## EXERCISE
Looking at the data that follows, count the lines containing the word "writing" and write down only that count.

## DATA PROVIDED
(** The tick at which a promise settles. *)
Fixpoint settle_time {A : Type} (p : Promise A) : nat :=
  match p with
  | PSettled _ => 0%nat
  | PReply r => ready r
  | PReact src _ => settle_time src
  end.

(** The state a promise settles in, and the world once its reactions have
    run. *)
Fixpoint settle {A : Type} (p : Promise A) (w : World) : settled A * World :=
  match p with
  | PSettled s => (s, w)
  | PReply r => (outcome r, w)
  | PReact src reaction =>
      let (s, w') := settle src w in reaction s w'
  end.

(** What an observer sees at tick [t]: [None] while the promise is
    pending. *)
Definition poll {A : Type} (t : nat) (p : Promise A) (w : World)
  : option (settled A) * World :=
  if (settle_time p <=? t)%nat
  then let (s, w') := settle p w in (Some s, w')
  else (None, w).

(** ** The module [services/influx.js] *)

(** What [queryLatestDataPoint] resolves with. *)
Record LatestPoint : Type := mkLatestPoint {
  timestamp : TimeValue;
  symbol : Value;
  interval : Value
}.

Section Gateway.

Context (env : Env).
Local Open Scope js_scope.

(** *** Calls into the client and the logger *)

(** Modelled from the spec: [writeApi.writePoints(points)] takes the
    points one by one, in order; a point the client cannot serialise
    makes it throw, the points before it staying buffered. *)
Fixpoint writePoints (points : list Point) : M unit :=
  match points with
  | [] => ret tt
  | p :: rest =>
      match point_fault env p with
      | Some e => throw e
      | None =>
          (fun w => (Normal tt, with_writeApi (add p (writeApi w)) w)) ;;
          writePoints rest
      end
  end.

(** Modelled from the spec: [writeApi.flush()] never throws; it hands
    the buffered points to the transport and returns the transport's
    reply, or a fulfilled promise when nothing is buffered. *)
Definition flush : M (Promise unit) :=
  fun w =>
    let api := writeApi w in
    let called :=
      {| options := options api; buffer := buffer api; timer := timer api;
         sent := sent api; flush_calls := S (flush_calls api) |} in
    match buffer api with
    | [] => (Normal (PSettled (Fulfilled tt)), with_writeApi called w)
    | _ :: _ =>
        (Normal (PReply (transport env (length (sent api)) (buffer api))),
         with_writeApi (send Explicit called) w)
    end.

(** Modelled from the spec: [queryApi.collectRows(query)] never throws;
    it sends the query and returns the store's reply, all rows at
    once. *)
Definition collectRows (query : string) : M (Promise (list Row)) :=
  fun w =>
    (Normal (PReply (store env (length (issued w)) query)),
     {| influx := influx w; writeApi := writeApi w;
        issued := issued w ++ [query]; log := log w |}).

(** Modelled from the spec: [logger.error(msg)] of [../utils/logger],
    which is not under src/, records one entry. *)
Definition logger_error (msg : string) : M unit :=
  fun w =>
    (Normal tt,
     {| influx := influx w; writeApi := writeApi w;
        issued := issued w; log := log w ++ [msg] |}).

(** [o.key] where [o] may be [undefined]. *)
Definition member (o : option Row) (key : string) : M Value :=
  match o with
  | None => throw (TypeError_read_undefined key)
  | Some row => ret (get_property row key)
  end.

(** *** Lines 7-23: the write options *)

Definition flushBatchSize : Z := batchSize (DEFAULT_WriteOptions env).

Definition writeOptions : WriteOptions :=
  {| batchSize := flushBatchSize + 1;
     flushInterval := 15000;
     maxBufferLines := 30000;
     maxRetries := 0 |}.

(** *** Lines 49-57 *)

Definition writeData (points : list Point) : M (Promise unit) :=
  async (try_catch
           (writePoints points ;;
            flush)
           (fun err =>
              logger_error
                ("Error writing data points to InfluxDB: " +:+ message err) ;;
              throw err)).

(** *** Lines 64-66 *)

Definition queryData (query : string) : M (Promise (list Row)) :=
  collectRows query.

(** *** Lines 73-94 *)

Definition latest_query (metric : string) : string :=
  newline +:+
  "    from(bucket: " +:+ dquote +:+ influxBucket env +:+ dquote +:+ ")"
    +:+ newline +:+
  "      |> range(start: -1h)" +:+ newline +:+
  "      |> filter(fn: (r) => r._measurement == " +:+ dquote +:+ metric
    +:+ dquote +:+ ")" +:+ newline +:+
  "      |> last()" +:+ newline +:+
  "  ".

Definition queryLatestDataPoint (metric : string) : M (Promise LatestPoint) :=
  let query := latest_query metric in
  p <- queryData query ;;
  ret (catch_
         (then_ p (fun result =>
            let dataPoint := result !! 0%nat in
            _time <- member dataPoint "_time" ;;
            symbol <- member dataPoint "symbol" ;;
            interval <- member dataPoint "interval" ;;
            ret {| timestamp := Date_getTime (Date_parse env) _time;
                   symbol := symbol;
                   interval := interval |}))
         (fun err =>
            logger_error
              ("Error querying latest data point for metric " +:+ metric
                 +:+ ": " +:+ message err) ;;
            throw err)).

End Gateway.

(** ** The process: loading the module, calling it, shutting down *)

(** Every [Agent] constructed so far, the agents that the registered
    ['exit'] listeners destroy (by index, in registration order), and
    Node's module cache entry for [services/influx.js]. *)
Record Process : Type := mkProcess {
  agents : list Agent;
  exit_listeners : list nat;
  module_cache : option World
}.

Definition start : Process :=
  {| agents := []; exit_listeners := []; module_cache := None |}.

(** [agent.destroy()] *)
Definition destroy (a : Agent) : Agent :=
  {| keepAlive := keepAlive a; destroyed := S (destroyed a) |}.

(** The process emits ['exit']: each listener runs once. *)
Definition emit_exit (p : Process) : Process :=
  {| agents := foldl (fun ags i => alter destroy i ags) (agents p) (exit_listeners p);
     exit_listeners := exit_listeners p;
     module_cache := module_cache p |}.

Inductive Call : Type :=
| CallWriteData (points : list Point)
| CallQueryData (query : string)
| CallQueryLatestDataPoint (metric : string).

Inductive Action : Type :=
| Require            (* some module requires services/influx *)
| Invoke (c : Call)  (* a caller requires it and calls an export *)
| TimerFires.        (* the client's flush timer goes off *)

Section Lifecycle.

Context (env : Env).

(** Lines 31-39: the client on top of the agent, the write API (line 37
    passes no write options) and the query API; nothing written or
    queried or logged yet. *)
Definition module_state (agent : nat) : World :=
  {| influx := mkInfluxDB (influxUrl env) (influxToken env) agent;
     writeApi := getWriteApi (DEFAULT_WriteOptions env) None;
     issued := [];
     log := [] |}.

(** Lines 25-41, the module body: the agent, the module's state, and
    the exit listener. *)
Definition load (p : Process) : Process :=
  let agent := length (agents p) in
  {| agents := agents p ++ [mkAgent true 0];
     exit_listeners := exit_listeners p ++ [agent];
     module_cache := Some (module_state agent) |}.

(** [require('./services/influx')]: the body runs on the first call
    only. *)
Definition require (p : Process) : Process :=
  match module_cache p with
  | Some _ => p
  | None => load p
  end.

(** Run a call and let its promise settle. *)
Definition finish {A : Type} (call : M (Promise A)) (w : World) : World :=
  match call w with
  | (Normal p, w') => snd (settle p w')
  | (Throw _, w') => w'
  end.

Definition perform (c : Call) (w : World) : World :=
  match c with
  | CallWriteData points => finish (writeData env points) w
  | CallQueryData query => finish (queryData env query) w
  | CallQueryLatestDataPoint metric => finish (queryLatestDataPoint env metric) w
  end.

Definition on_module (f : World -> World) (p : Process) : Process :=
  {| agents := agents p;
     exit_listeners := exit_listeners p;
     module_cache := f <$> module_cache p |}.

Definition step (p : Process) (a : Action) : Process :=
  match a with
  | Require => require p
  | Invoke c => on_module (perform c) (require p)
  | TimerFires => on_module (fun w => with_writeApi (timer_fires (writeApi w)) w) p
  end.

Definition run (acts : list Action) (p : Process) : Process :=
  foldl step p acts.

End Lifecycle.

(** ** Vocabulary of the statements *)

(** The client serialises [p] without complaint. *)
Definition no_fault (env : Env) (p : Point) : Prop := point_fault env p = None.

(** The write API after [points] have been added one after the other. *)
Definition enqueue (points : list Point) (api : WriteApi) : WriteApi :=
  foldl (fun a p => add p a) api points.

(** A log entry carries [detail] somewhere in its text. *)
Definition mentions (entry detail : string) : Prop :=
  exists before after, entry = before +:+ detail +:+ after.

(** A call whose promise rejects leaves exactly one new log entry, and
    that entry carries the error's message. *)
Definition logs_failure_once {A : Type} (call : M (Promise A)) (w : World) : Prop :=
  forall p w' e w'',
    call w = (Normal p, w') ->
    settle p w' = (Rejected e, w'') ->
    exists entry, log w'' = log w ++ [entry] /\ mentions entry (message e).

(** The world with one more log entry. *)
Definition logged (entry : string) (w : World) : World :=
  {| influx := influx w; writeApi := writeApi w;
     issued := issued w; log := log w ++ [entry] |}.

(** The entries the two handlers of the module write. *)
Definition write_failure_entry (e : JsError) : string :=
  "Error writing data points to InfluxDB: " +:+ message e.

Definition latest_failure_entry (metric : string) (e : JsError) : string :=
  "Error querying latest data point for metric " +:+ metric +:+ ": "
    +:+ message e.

* * *

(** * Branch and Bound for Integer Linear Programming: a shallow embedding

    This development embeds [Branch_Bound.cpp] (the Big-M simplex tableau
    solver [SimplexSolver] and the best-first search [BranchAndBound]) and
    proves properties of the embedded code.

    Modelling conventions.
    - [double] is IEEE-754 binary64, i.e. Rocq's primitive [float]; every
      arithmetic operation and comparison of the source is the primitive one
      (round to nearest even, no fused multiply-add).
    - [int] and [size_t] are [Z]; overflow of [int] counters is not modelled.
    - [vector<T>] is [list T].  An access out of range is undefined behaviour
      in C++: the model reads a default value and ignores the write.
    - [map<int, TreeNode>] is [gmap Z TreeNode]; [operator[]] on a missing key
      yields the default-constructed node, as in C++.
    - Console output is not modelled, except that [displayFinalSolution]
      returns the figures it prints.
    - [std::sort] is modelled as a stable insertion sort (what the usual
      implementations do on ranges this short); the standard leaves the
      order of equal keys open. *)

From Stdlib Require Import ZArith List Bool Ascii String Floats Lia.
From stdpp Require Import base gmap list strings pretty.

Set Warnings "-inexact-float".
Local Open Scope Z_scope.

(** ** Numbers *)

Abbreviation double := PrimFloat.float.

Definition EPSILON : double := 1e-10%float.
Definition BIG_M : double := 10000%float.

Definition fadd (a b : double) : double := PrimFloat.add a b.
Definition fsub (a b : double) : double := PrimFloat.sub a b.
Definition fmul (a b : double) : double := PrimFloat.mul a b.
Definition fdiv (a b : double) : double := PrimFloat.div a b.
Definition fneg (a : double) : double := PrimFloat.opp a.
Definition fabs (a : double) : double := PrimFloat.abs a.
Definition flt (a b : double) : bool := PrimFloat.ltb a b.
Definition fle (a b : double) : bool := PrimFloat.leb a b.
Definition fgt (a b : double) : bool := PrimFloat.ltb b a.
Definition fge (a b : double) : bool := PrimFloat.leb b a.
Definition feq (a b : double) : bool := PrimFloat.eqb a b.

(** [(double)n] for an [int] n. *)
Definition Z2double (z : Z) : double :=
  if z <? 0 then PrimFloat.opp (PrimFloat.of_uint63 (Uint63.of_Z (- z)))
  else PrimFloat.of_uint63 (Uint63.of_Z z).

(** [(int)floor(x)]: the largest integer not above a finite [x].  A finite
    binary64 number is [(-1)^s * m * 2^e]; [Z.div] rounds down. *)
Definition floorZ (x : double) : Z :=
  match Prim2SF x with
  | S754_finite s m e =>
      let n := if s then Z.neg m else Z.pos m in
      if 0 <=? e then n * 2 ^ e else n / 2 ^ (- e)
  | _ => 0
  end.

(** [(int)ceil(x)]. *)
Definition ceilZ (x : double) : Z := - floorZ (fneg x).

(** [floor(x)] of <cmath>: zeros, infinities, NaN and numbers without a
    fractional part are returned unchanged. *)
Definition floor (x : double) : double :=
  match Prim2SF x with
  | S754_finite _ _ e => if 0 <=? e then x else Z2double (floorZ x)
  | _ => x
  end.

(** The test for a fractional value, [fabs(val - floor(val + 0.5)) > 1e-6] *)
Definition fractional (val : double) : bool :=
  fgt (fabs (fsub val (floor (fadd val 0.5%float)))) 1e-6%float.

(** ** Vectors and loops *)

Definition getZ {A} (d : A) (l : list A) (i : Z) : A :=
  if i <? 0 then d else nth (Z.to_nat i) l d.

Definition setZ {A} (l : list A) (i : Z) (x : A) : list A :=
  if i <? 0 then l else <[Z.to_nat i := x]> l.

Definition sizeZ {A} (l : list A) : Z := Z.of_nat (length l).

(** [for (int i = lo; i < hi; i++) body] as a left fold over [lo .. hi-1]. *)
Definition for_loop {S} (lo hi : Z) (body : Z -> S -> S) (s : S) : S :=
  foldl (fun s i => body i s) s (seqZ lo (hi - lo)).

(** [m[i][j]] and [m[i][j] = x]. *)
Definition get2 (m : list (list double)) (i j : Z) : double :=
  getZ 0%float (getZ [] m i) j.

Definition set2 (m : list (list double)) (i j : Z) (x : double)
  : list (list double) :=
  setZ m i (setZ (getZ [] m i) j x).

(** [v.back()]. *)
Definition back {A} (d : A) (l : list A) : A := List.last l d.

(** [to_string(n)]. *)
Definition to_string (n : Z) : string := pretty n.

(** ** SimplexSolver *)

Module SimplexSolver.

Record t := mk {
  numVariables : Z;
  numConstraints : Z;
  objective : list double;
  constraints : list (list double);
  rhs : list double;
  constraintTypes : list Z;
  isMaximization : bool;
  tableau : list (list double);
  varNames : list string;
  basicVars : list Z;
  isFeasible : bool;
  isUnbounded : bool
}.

## EXPECTED ANSWER
2